International Jewish Anti-Zionist Network Friday, October 08, 2010    United States



Statements Call for International Solidarity

Stop raids against US anti-war activists and international solidarity activists



Dear Fellow International Solidarity Activist,


We are calling on our international allies to take action in support of long-time peace and human rights activists who have come under attack for their work against U.S. occupation and military intervention abroad.


On September 24th, 2010, the FBI subjected about a dozen anti-war activists and activists working in solidarity with struggles in Palestine and Colombia to searches and raids of their homes in Illinois, Minnesota and Michigan.  Activists in California, Wisconsin and North Carolina were also harassed.


The activists in Illinois, Minnesota and Michigan were served with Grand Jury subpoenas.  They are refusing to testify, a brave choice which could land them in jail. The illegitimate Grand Jury process, which began on October 5, must be stopped. The raids and Grand Jury process constitute an FBI abuse of power clearly designed to create a climate of fear among those who dare to fight for peace and justice.  We must be vigilant in our defense of these activists and their right to continue their important international solidarity work without harassment.


This is an escalation of the daily targeting of and culture wars against Arab and Muslim communities and immigrants in the United States.

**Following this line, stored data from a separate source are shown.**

(* ===== verification/Opcodes.v ===== *)
(** * Instructions of the virtual machine (lopcodes.h, lopcodes.c)

    An instruction is an unsigned 32-bit word ([lu_int32]).  The field macros
    keep the masks and shifts of the C code; [getfield] and [setfield] are
    the shape that GETARG_x and SETARG_x share. *)

From S2P Require Import Prelude.

Inductive OpMode := iABC | iABx | iAsBx.

Inductive OpArgMask := OpArgN | OpArgU | OpArgR | OpArgK.

Inductive OpCode :=
| OP_MOVE | OP_LOADK | OP_LOADBOOL | OP_LOADNIL | OP_GETUPVAL
| OP_GETGLOBAL | OP_GETTABLE
| OP_SETGLOBAL | OP_SETUPVAL | OP_SETTABLE
| OP_NEWTABLE
| OP_SELF
| OP_ADD | OP_SUB | OP_MUL | OP_DIV | OP_MOD | OP_POW
| OP_UNM | OP_NOT | OP_LEN
| OP_CONCAT
| OP_JMP
| OP_EQ | OP_LT | OP_LE
| OP_TEST | OP_TESTSET
| OP_CALL | OP_TAILCALL | OP_RETURN
| OP_FORLOOP | OP_FORPREP
| OP_TFORLOOP | OP_SETLIST
| OP_CLOSE | OP_CLOSURE
| OP_VARARG.

#[export] Instance OpCode_eq_dec : EqDecision OpCode.
Proof. solve_decision. Defined.
#[export] Instance OpMode_eq_dec : EqDecision OpMode.
Proof. solve_decision. Defined.
#[export] Instance OpArgMask_eq_dec : EqDecision OpArgMask.
Proof. solve_decision. Defined.

(** The enumeration in the order of the C type. *)
Definition opcodes : list OpCode :=
  [OP_MOVE; OP_LOADK; OP_LOADBOOL; OP_LOADNIL; OP_GETUPVAL; OP_GETGLOBAL;
   OP_GETTABLE; OP_SETGLOBAL; OP_SETUPVAL; OP_SETTABLE; OP_NEWTABLE; OP_SELF;
   OP_ADD; OP_SUB; OP_MUL; OP_DIV; OP_MOD; OP_POW; OP_UNM; OP_NOT; OP_LEN;
   OP_CONCAT; OP_JMP; OP_EQ; OP_LT; OP_LE; OP_TEST; OP_TESTSET; OP_CALL;
   OP_TAILCALL; OP_RETURN; OP_FORLOOP; OP_FORPREP; OP_TFORLOOP; OP_SETLIST;
   OP_CLOSE; OP_CLOSURE; OP_VARARG].

(** The numeric value of an enumerator. *)
Definition op_num (o : OpCode) : Z :=
  match o with
  | OP_MOVE => 0 | OP_LOADK => 1 | OP_LOADBOOL => 2 | OP_LOADNIL => 3
  | OP_GETUPVAL => 4 | OP_GETGLOBAL => 5 | OP_GETTABLE => 6
  | OP_SETGLOBAL => 7 | OP_SETUPVAL => 8 | OP_SETTABLE => 9
  | OP_NEWTABLE => 10 | OP_SELF => 11 | OP_ADD => 12 | OP_SUB => 13
  | OP_MUL => 14 | OP_DIV => 15 | OP_MOD => 16 | OP_POW => 17
  | OP_UNM => 18 | OP_NOT => 19 | OP_LEN => 20 | OP_CONCAT => 21
  | OP_JMP => 22 | OP_EQ => 23 | OP_LT => 24 | OP_LE => 25 | OP_TEST => 26
  | OP_TESTSET => 27 | OP_CALL => 28 | OP_TAILCALL => 29 | OP_RETURN => 30
  | OP_FORLOOP => 31 | OP_FORPREP => 32 | OP_TFORLOOP => 33
  | OP_SETLIST => 34 | OP_CLOSE => 35 | OP_CLOSURE => 36 | OP_VARARG => 37
  end.

(** The enumerator of a number; [None] from [NUM_OPCODES] on. *)
Definition op_of (n : Z) : option OpCode := getZ opcodes n.

Definition NUM_OPCODES : Z := op_num OP_VARARG + 1.

(** ** Size and position of the arguments *)

Definition SIZE_C := 9.
Definition SIZE_B := 9.
Definition SIZE_Bx := SIZE_C + SIZE_B.
Definition SIZE_A := 8.
Definition SIZE_OP := 6.

Definition POS_OP := 0.
Definition POS_A := POS_OP + SIZE_OP.
Definition POS_C := POS_A + SIZE_A.
Definition POS_B := POS_C + SIZE_C.
Definition POS_Bx := POS_C.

It is a continuation of the long-standing repression of dissent in the United States from McCarthyism to the brutal targeting of peoples’ movements by COINTELPRO, and, of most recently, environmental justice activists.  It is also part of an increasing wave of right-wing hate that has been legislated through state and federal policies that turn police into immigrant bounty hunters.  

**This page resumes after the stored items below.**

(* ===== verification/Debug.v ===== *)
(** * The bytecode verifier (ldebug.c: symbolic execution and code checker)

    [luaG_checkcode] is run by [LoadFunction] on every function of a
    precompiled chunk; [symbexec] with a register is what [getobjname] uses
    to find the instruction that loaded it.  A failed [check] makes the C
    function return 0: the code below lives in the monad [chk], an outcome
    of an optional value. *)

From S2P Require Import Prelude Clib Opcodes Object.

Definition chk (A : Type) : Type := outcome (option A).

#[export] Instance chk_ret : MRet chk := fun A a => Ret (Some a).
#[export] Instance chk_bind : MBind chk := fun A B f m =>
  match m with
  | Ret (Some a) => f a
  | Ret None => Ret None
  | Throw s e => Throw s e
  | Undef => Undef
  | Nofuel => Nofuel
  end.

(** [check(x)]: return 0 from the function unless [x] holds *)
Definition check (b : bool) : chk unit := if b then Ret (Some tt) else Ret None.

(** [pt->code[pc]], read through the pointer *)
Definition rd_code (pt : Proto) (pc : Z) : chk Z :=
  match getZ (code pt) pc with Some i => Ret (Some i) | None => Undef end.

Definition is_op (i : Z) (o : OpCode) : bool := GET_OPCODE i =? op_num o.

Definition has_flag (x flag : Z) : bool := negb (Z.land x flag =? 0).

Definition checkreg (pt : Proto) (reg : Z) : chk unit := check (reg <? maxstacksize pt).

Definition precheck (pt : Proto) : chk unit :=
  check (maxstacksize pt <=? MAXSTACK);;
  check (numparams pt + Z.land (is_vararg pt) VARARG_HASARG <=? maxstacksize pt);;
  check (negb (has_flag (is_vararg pt) VARARG_NEEDSARG)
         || has_flag (is_vararg pt) VARARG_HASARG);;
  check (sizeupvalues pt <=? nups pt);;
  check ((sizelineinfo pt =? sizecode pt) || (sizelineinfo pt =? 0));;
  check (0 <? sizecode pt);;
  i ← rd_code pt (sizecode pt - 1);
  check (is_op i OP_RETURN).

(** [luaG_checkopenop(i)] *)
Definition luaG_checkopenop (i : Z) : bool :=
  (is_op i OP_CALL || is_op i OP_TAILCALL || is_op i OP_RETURN || is_op i OP_SETLIST)
  && (GETARG_B i =? 0).

Definition checkopenop (pt : Proto) (pc : Z) : chk unit :=
  i ← rd_code pt (pc + 1);
  check (luaG_checkopenop i).

Definition checkArgMode (pt : Proto) (r : Z) (mode : OpArgMask) : chk unit :=
  match mode with
  | OpArgN => check (r =? 0)
  | OpArgU => mret tt
  | OpArgR => checkreg pt r
  | OpArgK => check (if ISK r then INDEXK r <? sizek pt else r <? maxstacksize pt)
  end.

(** An instruction that takes its count from the next word *)
Definition is_setlist0 (d : Z) : bool := is_op d OP_SETLIST && (GETARG_C d =? 0).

We are calling on our counterparts – anti-war, human rights, Palestine and other international solidarity activists, anti-racist activists and grassroots organizers – to act in solidarity with those being targeted by political repression. We ask you to stand with us now to publicly defend the rights of all activists and communities in the United States who express dissent against U.S. policy and who work for peace, human rights and global justice within and beyond US borders.




Tell them that the US government has to be held accountable for this repression and that you join with the US activists in condemning US war and occupation, including its support of the Israeli occupation of Palestine and US intervention in Colombia.


Below is a draft fax or email and is also useful for talking points if you call the US embassy.


Here is a link to international US embassy contact information:


IF YOU ARE IN THE UNITED STATES, Call the U.S. Attorney General

Eric Holder at 202-353-1555 or write an email to: .


Please email your letters on 10/11 October and ‘bcc’ or send a separate copy

to [email protected].


Here is a link to important statements and reports with greater details on

the raids and calls to action:


In the months ahead we will be contacting you again to ask that you demonstrate your

solidarity as these activists face grand jury trials. 


Thank you for your attention to this urgent matter. 


In solidarity and joint struggle,   



Center for Constitutional Rights


Grassroots Global Justice Alliance


International Jewish Anti-Zionist Network


Malcolm X Grassroots Movement


United States Palestinian Community Network



Sample email or fax:  


As international anti-war and international solidarity activists and organizers, we denounce the raids of the US government on US-based Palestinian solidarity activists, anti-war activists, and other international solidarity workers that took place in several U.S. cities on Friday, September 24th, 2010. We denounce the daily raids on immigrants and the repression of Arabs and Muslims who stand up for their families and communities.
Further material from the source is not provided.